Bicycle Palms Avenue
As a recurring Via Las Palmas user for leisure and school, frustration levels were already through the roof because of poorly managed traffic and road accidents. Now, with the new addition of the closure of an entire lane only so that cyclists can go up Palmas, frustration has reached a whole new level.
Pretty bad traffic has now become absurd waiting times to drive 6 km from La Superior to Indiana Mall. The INDER, supported by the Mayor and the Governor of Medellin decided to close an entire lane of the ascending side of the road supposedly so that bicycles have a safe place to ride. Here are the issues: First, the lane that has the most congestion on Sundays and Holidays from 6:00 am till noon is the ascending lane while the descending lane has way less traffic. Second, even though traffic is suffering for the cyclist’s safety (very fair), cyclists still decide to ride down on the lane that doesn’t have the safety cones and ride up Via La Fe and Via el Aeropuerto, two high traffic-high speed main routes. The third and final reason is that even though Medellin and LLanogrande have more than six safe locations to ride through the entire week, this still doesn’t prevent cyclists to ride with a huge safety truck behind them up Palmas or other main roads in the middle of rush hours.
From 6:00 am till noon nearly 70% of the traffic that uses Via Las Palmas is going up.
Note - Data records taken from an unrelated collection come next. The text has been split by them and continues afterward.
(** A text of digits, a point and two decimals is a number for
    [float()], with or without a sign in front. *)
Lemma parse_two_decimals (negative : bool) (t : string) :
  two_decimal_percent t = true ->
  exists y, F64.parse (F64.sign negative ++ Py.remove_char "%" t)%string = Some y.
Proof.
  intros H. unfold two_decimal_percent in H.
  destruct (read_digits_shape t false 0%N 0 H)
    as [ip [ni [a [b [E [Ha [Hb [_ Hni]]]]]]]].
  specialize (Hni eq_refl).
  destruct t as [| c rest]; [discriminate |].
  simpl in H. destruct (Ascii.eqb c "."); [discriminate |].
  apply andb_true_iff in H. destruct H as [Hc _].
  cbn [Py.remove_char] in *. rewrite (is_digit_not_percent c Hc) in *.
  set (body' := Py.remove_char "%" rest) in *.
  assert (Hsign : F64.read_sign (F64.sign negative ++ String c body')%string
                  = (negative, String c body')).
  { destruct negative; [reflexivity | now apply read_sign_digit]. }
  unfold F64.parse. rewrite Hsign.
  assert (Hnan : String.eqb (String c body') "nan" = false).
  { cbn [String.eqb]. now rewrite (is_digit_differs c "n" Hc eq_refl). }
  assert (Hinf : String.eqb (String c body') "inf" = false).
  { cbn [String.eqb]. now rewrite (is_digit_differs c "i" Hc eq_refl). }
  rewrite Hnan, Hinf, E.
  destruct (is_digit_digit_value a Ha) as [da Hda].
  destruct (is_digit_digit_value b Hb) as [db Hdb].
  cbn [F64.read_digits]. rewrite Hda, Hdb. cbn [Nat.add].
  replace (Nat.eqb (ni + 2) 0) with false by (symmetry; apply Nat.eqb_neq; lia).
  eexists. reflexivity.
Qed.

Lemma remove_char_app (c : ascii) (s t : string) :
  Py.remove_char c (s ++ t)%string
  = (Py.remove_char c s ++ Py.remove_char c t)%string.
Proof.
  induction s as [| a s IH]; simpl; [reflexivity |].
  destruct (Ascii.eqb a c); simpl; now rewrite IH.
Qed.

(** Whatever the float, the percentage text that the program writes for it
    is read back, without its "%", as a float. *)
Lemma parse_percent (x : F64.float) :
  exists y, F64.parse (Py.remove_char "%" (percent x)) = Some y.
Proof.
  unfold percent. destruct x as [s | s | | s m e].
  - destruct s; eexists; reflexivity.
  - destruct s; eexists; reflexivity.
  - eexists; reflexivity.
  - unfold F64.format_2f. rewrite string_app_assoc, remove_char_app.
    replace (Py.remove_char "%" (F64.sign s)) with (F64.sign s) by now destruct s.
    apply parse_two_decimals. apply fixed2_percent.
Qed.

Lemma astype_float_percents (col : list Pd.value) :
  (forall s, In (Pd.text s) col -> exists x, s = percent x) ->
  exists xs, Pd.astype_float (Pd.str_replace "%" col) = inr xs.
Proof.
  induction col as [| v rest IH]; intros H; simpl; [eexists; reflexivity |].
  destruct IH as [xs Hxs]; [intros s Hs; apply H; now right |].
  destruct v as [| s | z]; cbn [Pd.to_float bind ret].
  - rewrite Hxs. eexists. reflexivity.
  - destruct (H s (or_introl eq_refl)) as [x ->].
    destruct (parse_percent x) as [y ->]. cbn [bind ret]. rewrite Hxs.
    eexists. reflexivity.
  - rewrite Hxs. eexists. reflexivity.
Qed.

(** ** When the report is produced *)

Lemma labels_map_values {L} (f : Pd.value -> Pd.value) (df : Pd.frame L) :
  Pd.labels (Pd.map_values f df) = Pd.labels df.
Proof. unfold Pd.labels, Pd.map_values. rewrite map_map. reflexivity. Qed.

Lemma numeric_map_values {L} (f : Pd.value -> Pd.value) (df : Pd.frame L) :
  Pd.numeric (Pd.map_values f df) = Pd.map_values f (Pd.numeric df).
Proof.
  unfold Pd.numeric, Pd.map_values.
  induction df as [| c rest IH]; simpl; [reflexivity |].
  destruct (Pd.is_number (Pd.dtype_of c)); simpl; now rewrite IH.
Qed.

Lemma sum_columns_labels (df : Pd.frame string) :
  map fst (Pd.sum_columns df) = Pd.labels (Pd.numeric df).
Proof. unfold Pd.sum_columns, Pd.labels. rewrite map_map. reflexivity. Qed.

Lemma select_label_preserved (name : string) (g : Pd.column string -> Pd.column string)
    (df : Pd.frame string) :
  (forall c, Pd.label (g c) = Pd.label c) ->
  Pd.select name (map g df) = map g (Pd.select name df).
Proof.
  intros Hg. unfold Pd.select. rewrite filter_map_swap. f_equal.
  apply filter_ext. intros c. unfold Pd.has_label. now rewrite Hg.
Qed.

(** The reconciler returns a report when the join does, the numeric columns
    of the merged frame have different labels, and its last column, and no
    other, is a "Success" column of percentage texts. *)
Lemma post_processing_returns (df1 df2 merged : Pd.frame string)
    (first : Pd.column string) (middle : Pd.frame string) (final : Pd.column string) :
  Pd.merge_outer "PARTICIPANT_NAME" df1 df2 = inr merged ->
  merged = first :: middle ++ [final] ->
  NoDup (Pd.labels (Pd.numeric merged)) ->
  Pd.label final = "Success" -> Pd.dtype_of final = Pd.object ->
  (forall c, In c (first :: middle) -> String.eqb (Pd.label c) "Success" = false) ->
  (forall s, In (Pd.text s) (Pd.values final) -> exists x, s = percent x) ->
  exists report, post_processing df1 df2 = inr report.
Proof.
  intros Hmerge -> Hnd Hlab Hobj Hfront Htexts.
  unfold post_processing. rewrite Hmerge. cbn [bind].
  unfold Pd.append_row. rewrite sum_columns_labels.
  unfold Pd.fillna at 1. rewrite numeric_map_values, labels_map_values.
  rewrite (proj2 (unique_NoDup _) Hnd). cbn [bind ret].
  set (sums := Pd.sum_columns (Pd.fillna (Pd.num 0) (first :: middle ++ [final]))).
  set (g := fun c : Pd.column string =>
              {| Pd.label := Pd.label c; Pd.dtype_of := Pd.dtype_of c;
                 Pd.values :=
                   map Pd.blank_zero
                     (map (fun x => if Pd.is_nan x then Pd.num 0 else x) (Pd.values c)
                      ++ [match Pd.lookup (Pd.label c) sums with
                          | Some z => Pd.num z
                          | None => Pd.nan
                          end]) |}).
  assert (Hg : Pd.mask_zero
                 (map (fun c => {| Pd.label := Pd.label c; Pd.dtype_of := Pd.dtype_of c;
                                   Pd.values := Pd.values c
                                                ++ [match Pd.lookup (Pd.label c) sums with
                                                    | Some z => Pd.num z
                                                    | None => Pd.nan
                                                    end] |})
                      (Pd.fillna (Pd.num 0) (first :: middle ++ [final])))
               = map g (first :: middle ++ [final])).
  { unfold Pd.mask_zero, Pd.fillna, Pd.map_values. rewrite !map_map. reflexivity. }
  rewrite Hg. clear Hg. cbn [map].
  assert (Hheight : forall v c more,
             Nat.eqb (Pd.height (Pd.set_last_cell v (g c) :: more)) 0 = false).
  { intros v c more. cbn [Pd.height Pd.set_last_cell Pd.values]. unfold Pd.set_last.
    rewrite length_app. cbn [List.length]. apply Nat.eqb_neq. lia. }
  unfold Pd.iloc_last_first.
  assert (Hh : Nat.eqb (Pd.height (g first :: map g (middle ++ [final]))) 0 = false).
  { cbn [Pd.height g Pd.values]. rewrite length_map, length_app. cbn [List.length].
    apply Nat.eqb_neq. lia. }
  rewrite Hh. cbn [bind ret].
  set (top := Pd.set_last_cell (Pd.text "GRAND TOTAL") (g first)).
  rewrite map_app. cbn [map].
  unfold Pd.getitem.
  change (top :: map g middle ++ [g final]) with ((top :: map g middle) ++ [g final]).
  rewrite select_app.
  rewrite (select_none "Success" (top :: map g middle)).
  2:{ apply mem_false. intros Hin. apply in_map_iff in Hin.
      destruct Hin as [c [E [<- | Hc]]].
      - cbn [top Pd.set_last_cell Pd.label g] in E.
        specialize (Hfront first (or_introl eq_refl)). rewrite E in Hfront. discriminate.
      - apply in_map_iff in Hc. destruct Hc as [c' [<- Hc']]. cbn [g Pd.label] in E.
        specialize (Hfront c' (or_intror Hc')). rewrite E in Hfront. discriminate. }
  rewrite select_cons. cbn [g Pd.label]. rewrite Hlab, String.eqb_refl.
  change (Pd.select "Success" []) with (@nil (Pd.column string)).
  cbn [app bind ret Pd.series]. unfold Pd.str. cbn [g Pd.dtype_of]. rewrite Hobj.
  cbn [bind ret Pd.values Pd.label]. rewrite ?Hlab.
  destruct (astype_float_percents
              (map Pd.blank_zero
                 (map (fun x => if Pd.is_nan x then Pd.num 0 else x) (Pd.values final)
                  ++ [match Pd.lookup "Success" sums with
                      | Some z => Pd.num z
                      | None => Pd.nan
                      end]))) as [xs Hxs].
  { intros s Hs. apply in_map_iff in Hs. destruct Hs as [v [Hv Hin]].
    apply in_app_or in Hin. destruct Hin as [Hin | [<- | []]].
    - apply in_map_iff in Hin. destruct Hin as [u [<- Hu]].
      apply Htexts. destruct u as [| t | [| p | p]]; try discriminate Hv.
      simpl in Hv. now injection Hv as <-.
    - destruct (Pd.lookup "Success" sums) as [[| p | p] |]; discriminate Hv. }
  replace (Pd.values (g final))
    with (map Pd.blank_zero
            (map (fun x => if Pd.is_nan x then Pd.num 0 else x) (Pd.values final)
             ++ [match Pd.lookup "Success" sums with
                 | Some z => Pd.num z
                 | None => Pd.nan
                 end]))
    by (unfold g; cbn [Pd.values Pd.label]; now rewrite Hlab).
  rewrite Hxs. cbn [bind].
  unfold Pd.iloc_last_last. cbn [rev]. rewrite rev_app_distr. cbn [rev app].
  unfold top at 1. rewrite Hheight. eexists. reflexivity.
Qed.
The big question is: Why would they do the ciclovia going up instead of using the descending lane for the bicycle path? This would be the most obvious solution to the traffic problem. They would be able to have both lanes that go up open for business and then one lane going down, but again, very few are descending from Llanogrande. They could have people standing at the merging lanes from Balsos, San Diego, Cola del Zorro, etc… as they do right now and they could have them to stop traffic periodically and cyclists can cross the road and ride on the other lane. That way traffic would be fluid with just three or four stops in the entire drive from San Diego to Indiana instead of the non-stop 20 km/h that we have right now.
“Las Palmas will have 1 lane of the descending side closed from 6:00 am to 10:00 am on Sundays and Holidays so that bicycles can enjoy the route,” Even though this was what Federico Gutierrez Mayor of Medellin said in an interview with El Colombiano before the program started, we see it’s not happening today.
They already had the solution to the issue and for some reason, they decided to change the way the program would work. This affected the common citizens, workers that depend on the road (truckers, taxis, etc…) and travelers trying to catch their flight. The issue is simple to solve and would improve immensely the traffic times of the road on the weekends.